Practical Topology of A Forward Converter Circuit
Practical Topology of a Forward Converter Circuit:
- The practical way to obtain the consequence of circuit losses is to over-design the power supply. The design is to achieve an output power of P0/η, where ‘P0’ is the required output power and ‘η’ is the efficiency of the converter.
- Another common non-ideality is the low frequency ripple and fluctuation in input dc supply voltage. In a practical circuit, the variation in input supply is taken care of by modulating the switch duty ratio in such a manner that it offsets the effect of supply voltage fluctuation and continues to give the required quality of output voltage.
- In fly-back transformer’s flux path some air-gap is deliberately introduced by creating a gap in the transformer core. Introduction of air gap in the mutual flux path increases the magnitude of leakage inductances.
- Transformer of a forward converter should have no air-gap in its flux path. The forward-converter transformer works like a normal power transformer where both primary and secondary windings conduct simultaneously with opposing magneto motive force (mmf) along the mutual flux path.
- The difference of the mmfs is responsible for maintaining the magnetizing flux in the core. When primary winding current is interrupted by switching off ‘S’, the dotted ends of the windings develop negative potential to oppose the interruption of current (in accordance with Lenz’s law). Negative potential of the dotted end of secondary winding makes diode ‘D1’ reverse biased and hence it also stops conducting.
- This results in simultaneous opening of both primary and secondary windings of the transformer. In case the basic circuit of Forward converter is used along with a practical transformer, turning off of switch ‘S’ will result in sudden demagnetization of the core from its previously magnetized state, a practical circuit cannot support sudden change in flux.
- Any attempt to change flux suddenly results in generation of infinitely large magnitude of voltage (in accordance with Lenz’s law). Such a large voltage in the circuit will have a destructive effect and that should be avoided. Thus, after switch ‘S’ is turned off, there must exist a convenient path for the trapped energy in the primary due to magnetizing current. Each time the switch ‘S’ is turned off the snubber circuit will dissipate the energy associated with the magnetizing flux.
- This reduces the power-supply efficiency considerably. A more preferred solution is to recover this energy. For this reason the practical forward converter uses an extra tertiary winding with a series diode.

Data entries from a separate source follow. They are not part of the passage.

Fixpoint run {C : Type} {EC : EvictionCache C} (session : list (Z * list string))
    (d : db.StandaloneDB C) : option (list (option resp.Reply) * db.StandaloneDB C) :=
  match session with
  | [] => Some ([], d)
  | (now, cmd) :: rest =>
      match db.handle no_admin admin_ok now (request cmd) d with
      | Some (r, d') =>
          match run rest d' with
          | Some (rs, d'') => Some (r :: rs, d'')
          | None => None
          end
      | None => None
      end
  end.

(** The state a session leaves, from a given start. *)
Definition after {C : Type} {EC : EvictionCache C} (session : list (Z * list string))
    (d : db.StandaloneDB C) : db.StandaloneDB C :=
  match run session d with
  | Some (_, d') => d'
  | None => d
  end.

Definition replies {C : Type} {EC : EvictionCache C} (session : list (Z * list string))
    (d : db.StandaloneDB C) : option (list (option resp.Reply)) :=
  fst <$> run session d.

Definition second : Z := 10 ^ 9.


(** ** The core's steps over any cache that keeps the laws *)

Import resp db.

Section CoreFacts.

Context {C : Type} {EC : EvictionCache C} {CL : CacheLaws C}.

Implicit Types (db : StandaloneDB C) (k : string) (now : Z).

Lemma set_cache_id db : set_cache (cache db) db = db.
Proof. destruct db. reflexivity. Qed.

- When both switch ‘S’ and ‘D1’ turn-off together, as discussed above, the magnetization energy will cause a current flow through the closely coupled tertiary winding and the diode ‘D3’.
- The dot markings on the windings are to be observed. Current entering the dot through any of the magnetically coupled windings will produce magnetic flux in the same sense. As soon as switch ‘S’ is turned off, the dotted end voltages of the windings will become negative in accordance with Lenz’s law.
- The sudden rise in magnitude of negative potential across the windings is checked only by the conduction of current through the tertiary winding.